- _The task_
Retype, without any change, the first line of the records and every line after it through the one containing "rewrite extracted_kwargs_get_kwargs. split.".

[Stored data]
Lemma dict_keys_get_kwargs (fields : list (string * string * PyVal))
    (d kwargs : Dict) :
  NoDup (dict_keys kwargs ++ field_names fields) ->
  dict_keys (get_kwargs fields d kwargs)
  = (dict_keys kwargs ++ field_names fields)%list.
Proof.
  revert kwargs. induction fields as [ | [[n k] df] rest IH]; intros kwargs Hnd;
    simpl.
  - rewrite app_nil_r. reflexivity.
  - assert (Hn : has_key n kwargs = false).
    { destruct (has_key n kwargs) eqn:Hk; [ | reflexivity].
      exfalso. apply NoDup_remove_2 in Hnd. apply Hnd.
      apply in_or_app. left. rewrite <- has_key_keys in Hk.
      apply existsb_exists in Hk as (x & Hx & He).
      apply String.eqb_eq in He. subst x. exact Hx. }
    assert (Hk : dict_keys (dict_set n (dict_get_or k df d) kwargs)
                 = (dict_keys kwargs ++ [n])%list).
    { rewrite dict_keys_dict_set, Hn. reflexivity. }
    rewrite IH; rewrite Hk; rewrite <- app_assoc; [reflexivity | exact Hnd].
Qed.

(** X4. The keyword arguments a class extracts from a mapping are always
    complete: they carry every name of the class's table, in the order of
    the table, whatever the mapping holds, each with the value under its
    key or, when the key is missing, with the default of the table. *)
Theorem extracted_kwargs_are_complete (c : OptionClass) (d : Dict) :
  dict_keys (extracted_kwargs c d) = field_names (kwargs_fields c) /\
  forall name key default,
    In (name, key, default) (kwargs_fields c) ->
    dict_get name (extracted_kwargs c d) = Some (dict_get_or key default d).
Proof.
  rewrite extracted_kwargs_get_kwargs. split.
  - apply (dict_keys_get_kwargs (kwargs_fields c) d []). simpl.
    apply kwargs_fields_distinct.
  - intros name key default Hin.
    eapply dict_get_get_kwargs; [apply kwargs_fields_distinct | exact Hin].
Qed.

Lemma extracted_kwargs_are_complete_witness :
  dict_get "clip" (extracted_kwargs HeatmapOptions_class [("colsize", PyInt 2)])
  = Some (PyBool true).
Proof.
  apply (proj2 (extracted_kwargs_are_complete HeatmapOptions_class
                  [("colsize", PyInt 2)]) "clip" "clip" (PyBool true)).
  do 4 right. left. reflexivity.
Defined.

(** ** What the setters store *)

Section SetterRanges.
Context {env : Collaborators}.

Lemma resolving_setter_stores (attr : string) (unresolved : PyExc)
    (self self' : Self) (value : PyVal) :
  resolving_setter attr unresolved self value = Ok self' ->
  exists c, self' = setattr self attr c /\ stored_color c.
Proof.
  unfold resolving_setter. intros H.
  destruct (truthy value) eqn:Ht; cbn [negb] in H;
    [ | injection H as <-; eexists; split; [reflexivity | left; reflexivity]].
  destruct (isinstance value [Gradient; Pattern]) eqn:Hi.
  { injection H as <-. eexists; split; [reflexivity | ].
    destruct value as [ | | | | | | | cls attrs]; try discriminate.
    destruct cls; try discriminate; right; [left | right; left]; eauto. }
  destruct ((is_dict value || is_str value) && py_in "linearGradient" value)%bool eqn:Hg.
  { destruct (try_except_ValueError (from_json Gradient value) _) as [v | ] eqn:Hv;
      [ | discriminate].
    simpl in H. injection H as <-. eexists; split; [reflexivity | ].
    destruct (parse_branch_result _ _ _ _ Ht Hg Hv)
      as [[attrs ->] | (s & e & -> & -> & Hne & Hs & Hj & He)].
    - right; left; eauto.
    - right; right; right. exists s. repeat split; auto. left; eauto. }
  destruct (is_dict value && py_in "linear_gradient" value)%bool.
  { destruct (construct Gradient value) as [v | ] eqn:Hv; [ | discriminate].
    simpl in H. injection H as <-. eexists; split; [reflexivity | ].
    destruct (construct_instance _ _ _ Hv) as [attrs ->]. right; left; eauto. }
  destruct ((is_dict value || is_str value) && py_in "patternOptions" value)%bool eqn:Hp.
  { destruct (try_except_ValueError (from_json Pattern value) _) as [v | ] eqn:Hv;
      [ | discriminate].
    simpl in H. injection H as <-. eexists; split; [reflexivity | ].
    destruct (parse_branch_result _ _ _ _ Ht Hp Hv)
      as [[attrs ->] | (s & e & -> & -> & Hne & Hs & Hj & He)].
    - right; right; left; eauto.
    - right; right; right. exists s. repeat split; auto. right.
      simpl in Hg. repeat split; eauto. }
  destruct (is_dict value && py_in "pattern_options" value)%bool; [ | discriminate].
  destruct (construct Pattern value) as [v | ] eqn:Hv; [ | discriminate].
  simpl in H. injection H as <-. eexists; split; [reflexivity | ].
  destruct (construct_instance _ _ _ Hv) as [attrs ->]. right; right; left; eauto.
Qed.

(** A stored colour is accepted again by the resolver, unchanged. *)
Lemma resolving_setter_accepts (attr : string) (unresolved : PyExc)
    (self : Self) (c : PyVal) :
  stored_color c ->
  resolving_setter attr unresolved self c = Ok (setattr self attr c).
Proof.
  intros [-> | [(attrs & ->) | [(attrs & ->) | (s & -> & Hne & Hk)]]];
    try reflexivity.
  unfold resolving_setter. rewrite (nonempty_truthy s Hne).
  cbn [negb isinstance is_dict is_str orb andb py_in].
  destruct Hk as [(Hg & e & Hj & He) | (Hg & Hp & e & Hj & He)];
    [ rewrite Hg, Hj | rewrite Hg, Hp, Hj ];
    unfold try_except_ValueError; rewrite He;
    unfold validators.string; rewrite (nonempty_truthy s Hne); reflexivity.
Qed.

Lemma string_allow_empty_stores (value x : PyVal) :
  validators.string value true = Ok x -> stored_string x.
Proof.
  unfold validators.string. destruct (truthy value) eqn:Ht; cbn [negb andb].
  - destruct value; try discriminate. simpl. intros H. injection H as <-.
    right. eauto using truthy_str.
  - intros H. injection H as <-. left. reflexivity.
Qed.

Lemma string_required_stores (value x : PyVal) :
  truthy value = true ->
  validators.string value false = Ok x ->
  exists s, value = PyStr s /\ x = PyStr s /\ s <> "".
Proof.
  unfold validators.string. intros Ht. rewrite Ht. cbn [negb andb].
  destruct value; try discriminate. simpl. intros H. injection H as <-.
  eauto using truthy_str.
Qed.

- _Result for this task_
Lemma dict_keys_get_kwargs (fields : list (string * string * PyVal))
    (d kwargs : Dict) :
  NoDup (dict_keys kwargs ++ field_names fields) ->
  dict_keys (get_kwargs fields d kwargs)
  = (dict_keys kwargs ++ field_names fields)%list.
Proof.
  revert kwargs. induction fields as [ | [[n k] df] rest IH]; intros kwargs Hnd;
    simpl.
  - rewrite app_nil_r. reflexivity.
  - assert (Hn : has_key n kwargs = false).
    { destruct (has_key n kwargs) eqn:Hk; [ | reflexivity].
      exfalso. apply NoDup_remove_2 in Hnd. apply Hnd.
      apply in_or_app. left. rewrite <- has_key_keys in Hk.
      apply existsb_exists in Hk as (x & Hx & He).
      apply String.eqb_eq in He. subst x. exact Hx. }
    assert (Hk : dict_keys (dict_set n (dict_get_or k df d) kwargs)
                 = (dict_keys kwargs ++ [n])%list).
    { rewrite dict_keys_dict_set, Hn. reflexivity. }
    rewrite IH; rewrite Hk; rewrite <- app_assoc; [reflexivity | exact Hnd].
Qed.

(** X4. The keyword arguments a class extracts from a mapping are always
    complete: they carry every name of the class's table, in the order of
    the table, whatever the mapping holds, each with the value under its
    key or, when the key is missing, with the default of the table. *)
Theorem extracted_kwargs_are_complete (c : OptionClass) (d : Dict) :
  dict_keys (extracted_kwargs c d) = field_names (kwargs_fields c) /\
  forall name key default,
    In (name, key, default) (kwargs_fields c) ->
    dict_get name (extracted_kwargs c d) = Some (dict_get_or key default d).
Proof.
  rewrite extracted_kwargs_get_kwargs. split.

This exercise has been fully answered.